Press play to listen to this article
Voiced by artificial intelligence.
Lara Setrakian is a journalist and the president of the Applied Policy Research Institute of Armenia. Benyamin Poghosyan is the co-rapprteur of the Armenia-Azerbaijan Joint Expert Group and a senior research fellow at the Applied Policy Research Institute of Armenia.
It’s been eight months since Azerbaijan launched its blockade of the Lachin corridor, isolating some 120,000 ethnic Armenians from the outside world — a move that has had devastating consequences for everyday life and regional stability, while eroding the trust needed to build long-term peace in the South Caucasus.
According to the International Committee of the Red Cross, which has been barred from reaching the area since mid-June, access to food and medicine is deteriorating. Fruit, vegetables, dairy products and cereal are now beyond the reach of many residents, and a lack of transport fuel is restricting movement from village to village. All this is adding to the now chronic stress of 30,000 children and their families, with one local maternity clinic reporting a threefold jump in the rate of miscarriages.
As a recent statement by the European Union warned, the situation is having “dire consequences” for the local population.
Still, led by the EU and the United States, peace negotiations between Armenia and Azerbaijan had been making headway during the first few months of the blockade. However, the new, broader choke hold on the Lachin corridor will almost certainly derail any agreement. Armenia’s leaders won’t be able to sign a deal in good faith while the Baku government effectively starves ethnic Armenians in Nagorno-Karabakh.
The conflict needs a negotiated solution — not a forced capitulation at the cost of civilian lives. If Europe wants to save the peace deal, it needs to end the blockade. If the international community can’t find a way to keep all parties civil, however, it then needs to launch an airlift and find as many alternative supply routes as possible. Otherwise, it’s simply validating the use of a blockade as a negotiating tactic, which will either crash talks entirely, or lead to a fragile deal made under duress.
“The starvation of the Armenian population will leave a new legacy of unforgiving distrust,” wrote Laurence Broers, a nonresident fellow at Chatham House. “Any negotiated outcomes risk being discredited as the results of coerced agreement.”
Meanwhile, officials in Baku have floated the idea of an alternate route for supplies to Nagorno-Karabakh, passing through the Azeri region of Aghdam instead. But as European Commission Vice President Josep Borrell pointed out, this doesn’t absolve Baku of its legal obligation to open the Lachin corridor — which has been the main route in and out of the region.
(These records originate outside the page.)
(** * RA/Dec coordinate conversion: a shallow embedding of the two parsers

    The repository holds two implementations of [ra_dec_converter]:

    - [src/coordinate_parser.py], driven by an ordered list of regular
      expressions: module [Regex] below;
    - [src/python/coordinate_parser.py], which splits the input into an RA
      and a Dec token and tokenises each: module [Split] below.

    Python values are modelled as follows.  A [str] is a [string] whose
    characters are code points below 256 (the only non ASCII character the
    sources mention is the degree sign, code point 176).  A Python [float] is
    a binary64 number, here a primitive [float]; the conversions between text
    and floats ([float(s)], [round], the [f] format) are computed exactly over
    [Z] through [SpecFloat].  A Python [int] is a [Z].  Every exception is a
    value of [exn]; a function that may raise returns a [result].

    The proofs that need to know that a float within a range is finite use
    the specification of the comparisons of primitive floats, [leb_spec] and
    [ltb_spec] of the library. *)

From Stdlib Require Import ZArith Lia Bool String Ascii List.
From Stdlib Require Import PrimFloat SpecFloat FloatOps FloatAxioms.
Import ListNotations.

Open Scope string_scope.
Definition run_op (op : CacheOp) : M unit :=
  match op with
  | OpCapture region force => capture E region force ;;; ret tt
  | OpGetCached max_age_ms => get_cached E max_age_ms ;;; ret tt
  | OpInvalidate => invalidate
  | OpCacheOcrData d => cache_ocr_data d
  | OpGetCachedOcr => get_cached_ocr E ;;; ret tt
  end.

Fixpoint run_ops (ops : list CacheOp) : M unit :=
  match ops with
  | [] => ret tt
  | op :: ops' => run_op op ;;; run_ops ops'
  end.

(** [ocr_full_screen] with the operations [others] of other threads run
    after the OCR engine has answered and before [cache_ocr_data] takes the
    lock. *)
Definition ocr_full_screen_among (others : list CacheOp)
    (lang : string) (use_cache : bool) (psm : Z) : M (list MatchDict) :=
  r <- ocr_full_screen_scan E lang use_cache psm ;;
  match r with
  | inl res => ret res
  | inr (_, d) => run_ops others ;;; ocr_full_screen_publish E d
  end.

(** The operations that neither clear the slot nor force a capture. *)
Definition quiet (op : CacheOp) : bool :=
  match op with
  | OpCapture (Some _) _ => true
  | OpCapture None _ => false
  | OpInvalidate => false
  | _ => true
  end.

End Server.

(** ** Reading the world *)

(** The frame in the slot, with its identity. *)
Definition stored_frame (w : World) : option (nat * CachedFrame) :=
  match slot w with
  | Some a => match heap w !! a with
              | Some f => Some (a, f)
              | None => None
              end
  | None => None
  end.

(** The age in milliseconds that the next reading of the clock gives to a
    frame. *)
Definition frame_age (E : Env) (w : World) (f : CachedFrame) : float :=
  PrimFloat.mul (PrimFloat.sub (time_at E (time_calls w)) (timestamp f))
                PyFloat.thousand.

(** The world after one more reading of the clock. *)
Definition tick (w : World) : World :=
  {| heap := heap w; slot := slot w;
     time_calls := S (time_calls w); shot_calls := shot_calls w |}.

(** The frame that a capture builds from the next screenshot and the next
    reading of the clock, and the world it leaves: the new object is at a
    fresh address and goes to the slot when the capture is full screen. *)
Definition new_capture (E : Env) (region : option Region) (w : World)
  : CachedFrame :=
  let img := screenshot_at E (shot_calls w) region in
  {| image := img;
     timestamp := time_at E (time_calls w);
     width := match region with Some r => rg_width r | None => fst (img_size img) end;
     height := match region with Some r => rg_height r | None => snd (img_size img) end;
     ocr_data := None;
     grayscale := None |}.

Definition take_frame (E : Env) (region : option Region) (w : World)
  : nat * World :=
  let a := fresh (dom (heap w)) in
  (a, {| heap := <[a := new_capture E region w]> (heap w);
         slot := match region with None => Some a | Some _ => slot w end;
         time_calls := S (time_calls w);
         shot_calls := S (shot_calls w) |}).

(** Two states of one frame object: only [ocr_data] may differ. *)
Definition same_capture (f f' : CachedFrame) : Prop :=
  image f' = image f /\ timestamp f' = timestamp f /\
  width f' = width f /\ height f' = height f.

(** The slot refers to an object of the heap, as in Python. *)
Definition sound (w : World) : Prop :=
  match slot w with
  | Some a => is_Some (heap w !! a)
  | None => True
  end.

(** The world after one more screenshot taken straight from the screen. *)
Definition after_shot (w : World) : World :=
  {| heap := heap w; slot := slot w;
     time_calls := time_calls w; shot_calls := S (shot_calls w) |}.

(** What a loop [for i in r] has appended when it has ended without an
    exception: the elements of the iterations that appended one, in the
    order of [r]. *)
Definition appended {A} (body : nat -> Exc + option A) (r : list nat) : list A :=
  flat_map (fun i => match body i with
                     | inr (Some x) => [x]
                     | _ => []
                     end) r.

(** [float(c)] returns, or raises an exception that the handler catches. *)
Definition convertible (E : Env) (caught : Exc -> bool) (c : PyVal) : Prop :=
  match py_float E c with
  | inr _ => True
  | inl e => caught e = true
  end.

(** The columns of a table have the same length. *)
Definition well_formed (d : OCRTable) : Prop :=
  length (col_conf d) = length (col_text d) /\
  length (col_left d) = length (col_text d) /\
  length (col_top d) = length (col_text d) /\
  length (col_width d) = length (col_text d) /\
  length (col_height d) = length (col_text d).

(** ** A concrete desktop, for the examples *)

Module Demo.

Definition float_of_nat (k : nat) : float :=
  SF2Prim (binary_normalize prec emax (Z.of_nat k) 0 false).

(** Five tokens: two plain ones, a blank one, one with the engine's
    score -1 and one with a score that is not a number. *)
Definition table : OCRTable :=
  {| col_text := ["Submit"; "sub"; "  "; "subtle"; "Subway"]%string;
     col_conf := [PyInt 92; PyInt 20; PyInt 95; PyInt (-1); PyStr "n/a"];
     col_left := [10; 200; 0; 40; 300];
     col_top := [10; 200; 0; 60; 300];
     col_width := [50; 30; 5; 44; 60];
     col_height := [20; 15; 5; 12; 18] |}.

(** Tokens with equal scores. *)
Definition ties : OCRTable :=
  {| col_text := ["tab one"; "tab two"; "tab three"; "tab four"]%string;
     col_conf := [PyInt 50; PyInt 80; PyInt 50; PyInt 80];
     col_left := [1; 2; 3; 4];
     col_top := [1; 2; 3; 4];
     col_width := [10; 10; 10; 10];
     col_height := [10; 10; 10; 10] |}.

(** The clock advances by an eighth of a second at each reading; the k-th
    screenshot has the number [k] for pixels; the OCR engine reads [table]
    on every image and stamps the image's number in a last row, so that
    the tables of two screenshots differ. *)
Definition env : Env :=
  {| time_at := fun k => PrimFloat.mul 0.125%float (float_of_nat k);
     screenshot_at := fun k _ => {| img_pixels := k; img_size := (1920, 1080) |};
     pytesseract_installed := true;
     environ_TESSERACT_CMD := None;
     path_exists := fun p => String.eqb p "/usr/bin/tesseract";
     which := fun _ => None;
     image_to_data := fun img _ _ =>
       inr {| col_text := col_text table ++ ["frame"%string];
              col_conf := col_conf table ++ [PyInt 90];
              col_left := col_left table ++ [Z.of_nat (img_pixels img)];
              col_top := col_top table ++ [0];
              col_width := col_width table ++ [1];
              col_height := col_height table ++ [1] |};
     float_of_str := fun _ => None;
     locateAllOnScreen := fun _ _ _ =>
       ([{| left := 5; top := 6; box_width := 7; box_height := 8 |};
         {| left := 50; top := 60; box_width := 7; box_height := 8 |}], false);
     save_jpeg := fun img q => [Z.of_nat (img_pixels img); q];
     save_png := fun img => [Z.of_nat (img_pixels img)];
     mouse_position := (3, 4) |}.

(** The world after a first [capture()] on an empty cache: frame 0, taken
    at time 0. *)
Definition world1 : World := snd (capture env None false empty_world).

(** Three readings of the clock later, by three [get_cached()] of other
    tools: the next reading is 0.5 s, the frame is 500 ms old. *)
Definition world_at_threshold : World :=
  snd (run_ops env [OpGetCached default_max_age_ms;
                    OpGetCached default_max_age_ms;
                    OpGetCached default_max_age_ms] world1).

(** The frame of [world1]. *)
Definition frame0 : CachedFrame := new_capture env None empty_world.

Definition region1 : Region :=
  {| rg_x := 100; rg_y := 100; rg_width := 400; rg_height := 300 |}.
(* ===== verification/Prelude.v ===== *)
(** * ctdb: a Rocq model of the clustered trivial database daemon

    ctdb keeps one tdb file per database on every node of a cluster and moves
    the right to write a record, the role of data master, between the nodes.
    This library translates the parts of the daemon and of the tdb library that
    this rests on and proves what they promise.  Paths are relative to [src/].

    ** The parts and how they interact

    - A record is stored in a local tdb file behind a [ctdb_ltdb_header] that names
      its data master.  A client takes the chainlock of the record and, when its
      node is not the data master, has the daemon fetch it: the request goes to the
      location master of the key (by a hash) or the data master, which hands over
      the role in DMASTER packets.
    - Packets travel through queues on TCP connections, which cut a byte stream
      into packets.
    - Empty records are deleted by vacuuming, in rounds over all nodes.
    - When nodes come or go, the recovery daemons elect a recovery master; it
      freezes all databases, merges the copies of each record and pushes the
      result to all nodes, inside a tdb transaction on every node.
    - The recovery master then distributes the public addresses.

    ** Files

    - [Prelude.v]: notations for the bit operations of C, little-endian numbers,
      32 and 64 bit wrap-around, lists, tactics and hint databases.
    - [RbTree.v]: common/rb_tree.c.  [Jenkins.v]: lib/tdb/common/hash.c and
      [ctdb_hash].
    - [TdbFile.v]: lib/tdb/common/io.c, freelist.c, tdb.c, traverse.c and the new
      file of open.c on the bytes of the file; [TdbLayout.v], [TdbChain.v],
      [TdbStore.v], [TdbAlloc.v], [TdbUpdate.v], [TdbTraverse.v]: what these bytes
      mean and what every operation does to them; [TdbProps.v]: the theorems.
    - [TdbTxn.v]: lib/tdb/common/transaction.c; [TdbTxnView.v]: what a transaction
      sees; [TdbCrash.v]: the disk after a power failure and recovery;
      [TdbCommit.v], [TdbAtomic.v]: the steps of a commit and their atomicity;
      [TdbInterrupted.v]: a second power failure during recovery.
    - [Protocol.v]: include/ctdb_protocol.h.  [Queue.v]: common/ctdb_io.c and the
      packet checks of tcp/tcp_io.c.  [Marshal.v]: the marshalling functions of
      common/ctdb_util.c.
    - [Ltdb.v]: common/ctdb_ltdb.c, [ctdb_ltdb_store_server] and the delete queue,
      over an interface [TdbOps]/[TdbLaws] of the tdb library; [TdbInstance.v]
      shows that a tdb file as modelled in [TdbFile.v] implements this interface.
    - [Node.v]: state of a daemon, packet queueing and request ids of
      server/ctdb_server.c and common/ctdb_util.c.  [Call.v], [CallProps.v]:
      server/ctdb_call.c and the dispatch of packets.
    - [Owner.v], [Cluster.v]: the data master role as a token, and the cluster as
      a step relation over all daemons, the network and the clients.
    - [Freeze.v]: server/ctdb_freeze.c.  [Recovery.v], [RecoveryProps.v],
      [RecoveryLive.v]: the controls of server/ctdb_recover.c and the recovery of
      server/ctdb_recoverd.c.  [Election.v]: the elections in ctdb_recoverd.c.
    - [Vacuum.v], [VacuumProps.v], [VacuumRun.v], [VacuumRunProps.v],
      [VacuumLive.v]: server/ctdb_vacuum.c.
    - [Takeover.v], [TakeoverProps.v]: the allocation of server/ctdb_takeover.c.

    ** How the code is represented

    A C function is a Rocq function with the same name; a [struct] is a record; an
    object that is changed through a pointer is passed in and returned.  Numbers
    are [Z] with the reduction to their width written out ([u32], [u64]); bytes
    are lists of numbers.  Handlers of the daemon run in a state and error monad
    ([Node.v]).  What the code gets from outside (whether a lock is granted, a
    system call fails, a packet is lost, in which order replies come) is an
    argument.  Loops that are not structural take fuel; the theorems show that
    the fuel given is enough, by a number that decreases: the length of what is
    left to read, the number of records of the file, the sum of squared distances
    (LCP2), the size of the table.

    ** What is shown

    - Cluster: in every reachable state a record has at most one data master, and
      a client that gets the lock on a record reads what was written last, under
      any interleaving of deliveries, losses, crashes, timeouts and vacuuming.
    - Calls: handlers release the locks they take; a revocation waits for all
      nodes that hold a delegation; the store function keeps header, data and
      delete queue as documented.
    - tdb: the file stays well formed and behaves like a finite map, whatever is
      refused; calls succeed when nothing is refused.  Transactions are
      transparent, commits are atomic under power failures, and they succeed when
      nothing fails.
    - Queues are FIFO channels that lose no wake-up; marshalling is a round trip;
      red-black trees are finite maps; the hash does not depend on alignment.
    - Recovery leaves the newest copy of each record on all nodes, undoes itself
      when it is abandoned, and completes when controls are answered; elections
      converge; freezing keeps its invariant.
    - Vacuuming deletes a record only when it is gone everywhere, completes, and
      runs one at a time.
    - Address allocation ends with every address on a node that may host it.
    - Where the code does not do what it means to, the behaviour itself is a
      theorem (kind "error" in the manifest).

    ** Assumptions

    - Little-endian LP64 machine; memory allocation does not fail (except where
      talloc's limit is part of the code).
    - [Owner.v] and [Cluster.v]: databases without read-only delegations, clients
      that use the chainlock ([admissible] steps), and for the last theorem stores
      that do not fail.
    - Recovery: nodes stay in the state in which the nodemap has them during one
      recovery; the election theorem assumes that messages arrive before the
      election timer.
    - Vacuuming runs are followed without interference on the same records; each
      single operation is safe between any other steps.
    - tdb: one process works on the file under its locks; past 4 GiB the sums of
      the source wrap around and the model stops ([tdb_overflow]).
    - Power failures: aligned words of four bytes are not torn, the size of the
      file is not lost, and what was synced stays.

    ** Not modelled

    - The client library and the command line tools (client/ctdb_client.c beyond
      record access, tools/, utils/): they build controls, wait for replies and
      print them.
    - talloc, tevent, popt, libreplace, socket_wrapper, zlib and the test
      suites: libraries the daemon calls; allocation and the event loop appear as
      the environment.
    - The Infiniband transport, system_*.c, event scripts and their helper
      processes, logging, statistics that are only reported.
    - Monitoring, keepalive, local clients, takeover controls and TCP tickles,
      traversal over the cluster.
    - tdb: byte order conversion, opening an existing file, check, dump, summary
      and rescue.
*)
From stdpp Require Export base list list_numbers numbers gmap strings.
From Stdlib Require Export ZArith Lia.
(* ===== verification/RbTree.v ===== *)
(** * Red-black trees

    [common/rb_tree.c].  A node is reached from the root through its parent
    pointers, so a pointer to a node of a tree is the subtree at that node
    together with the path of its ancestors: [node->parent] is the first frame
    of the path, [node == node->parent->left] is the side of that frame, and
    writing through the pointers is rebuilding the frames.  The routines below
    work on such locations, one definition per function.

    Shown: insertion and deletion keep the colour invariant and the order of
    the keys, never dereference NULL, and are insertion and deletion of the
    finite map the tree stands for; the routines with an array of integers as
    the key are lookups and insertions in the nested trees, and the traversal
    visits the data in increasing order of the keys. *)
From stdpp Require Import sorting.
From S2P Require Import Prelude.

(** ** Data *)

Inductive rb_color := TRBT_RED | TRBT_BLACK.

#[global] Instance rb_color_eq_dec : EqDecision rb_color.
Proof. solve_decision. Defined.

(** [trbt_node_t]; [NULL] is the null pointer. *)
Inductive trbt_node (V : Type) :=
  | NULL
  | NODE (rb_color : rb_color) (left : trbt_node V) (key32 : Z) (data : V)
         (right : trbt_node V).
Arguments NULL {V}.
Arguments NODE {V}.

Inductive side := LEFT | RIGHT.

(** One ancestor: the side on which its child on the path hangs, its members,
    and its other child. *)
Record frame (V : Type) := mk_frame {
  fr_side : side;
  fr_color : rb_color;
  fr_key : Z;
  fr_data : V;
  fr_other : trbt_node V;
}.
Arguments mk_frame {V}.
Arguments fr_side {V}.
Arguments fr_color {V}.
Arguments fr_key {V}.
Arguments fr_data {V}.
Arguments fr_other {V}.

Section rb_tree.
Context {V : Type}.
Implicit Types (t : trbt_node V) (f : frame V) (p : list (frame V)).

(** The parent with its child on the path being [t]. *)
Definition link f t : trbt_node V :=
  match fr_side f with
  | LEFT => NODE (fr_color f) t (fr_key f) (fr_data f) (fr_other f)
  | RIGHT => NODE (fr_color f) (fr_other f) (fr_key f) (fr_data f) t
  end.

(** The root of the tree in which [t] hangs below the path [p]. *)
Fixpoint plug t p : trbt_node V :=
  match p with [] => t | f :: p => plug (link f t) p end.

Definition set_fr_color f (c : rb_color) : frame V :=
  mk_frame (fr_side f) c (fr_key f) (fr_data f) (fr_other f).
Definition set_fr_other f t : frame V :=
  mk_frame (fr_side f) (fr_color f) (fr_key f) (fr_data f) t.

(** ** Colours and rotations *)

Definition trbt_get_color t : rb_color :=
  match t with NULL => TRBT_BLACK | NODE c _ _ _ _ => c end.
Definition trbt_get_color_left t : rb_color :=
  match t with NULL => TRBT_BLACK | NODE _ l _ _ _ => trbt_get_color l end.
Definition trbt_get_color_right t : rb_color :=
  match t with NULL => TRBT_BLACK | NODE _ _ _ _ r => trbt_get_color r end.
Moreover, after forcing eight months of hunger and deprivation, this offer seems disingenuous — less an act of compassion and more a cynical bid to increase the region’s dependence on Baku. It also coincides with Azerbaijan launching a series of military moves aimed at asserting greater control over the population, as documented by the International Crisis Group.
The EU needs to send a clear message to Azerbaijan’s President Ilham Aliyev that the forced humanitarian crisis in Nagorno-Karabakh will significantly damage his image as a reliable and responsible EU partner. Additionally, as facilitators of the peace deal, European leaders have a hand to play in keeping all parties on track for a good-faith agreement, and should be mobilizing the international community to convince Azerbaijan to lift the blockade.
This is also where the energy trade between EU countries and Azerbaijan comes in. It should be used as a tool for human rights diplomacy — not a reason to duck responsibilities. Baku’s trade partners should be invited to integrate human rights into their bilateral dialogues, so as to not implicitly fund the starvation and potential ethnic cleansing of the 120,000 Armenians in Nagorno-Karabakh.
This applies to both Europe and its partners too. For example, while the U.S. has undertaken vigorous diplomacy alongside its calls for an end to the blockade, the United Kingdom has so far been relatively silent. And as the largest foreign investor in Azerbaijan, the diplomatic weight of London, as well as energy giant BP, could play an important role.
Aligning human rights with trade policy in this manner is both good and moral long-term politics. It would also encourage Baku to fall in line with the EU’s foreign policy goal of achieving sustainable peace and stability in the South Caucasus, while helping calm interethnic tension.
The cycles of violence and retribution that have kept Armenia and Azerbaijan at war for so long are now playing out in plain sight once more. This can only be stopped by insisting that the norms and values Europe taught itself to observe after its own long and painful history of conflict must be upheld. It should encourage Armenia and Azerbaijan to join the nations that have learned to abide by principles of mutual respect, decency and humanitarianism in their interstate affairs.
We believe Europe is genuinely interested in securing lasting peace and stability in the region — one that is based on the mutual recognition of territorial integrity by both Armenia and Azerbaijan. This is a noble foreign policy goal, which will have significant geopolitical and economic benefits for the Continent. However, for this to happen, it must emerge from a peace process that’s guided by a principled and long-term view — not the result of coercion by the stronger party.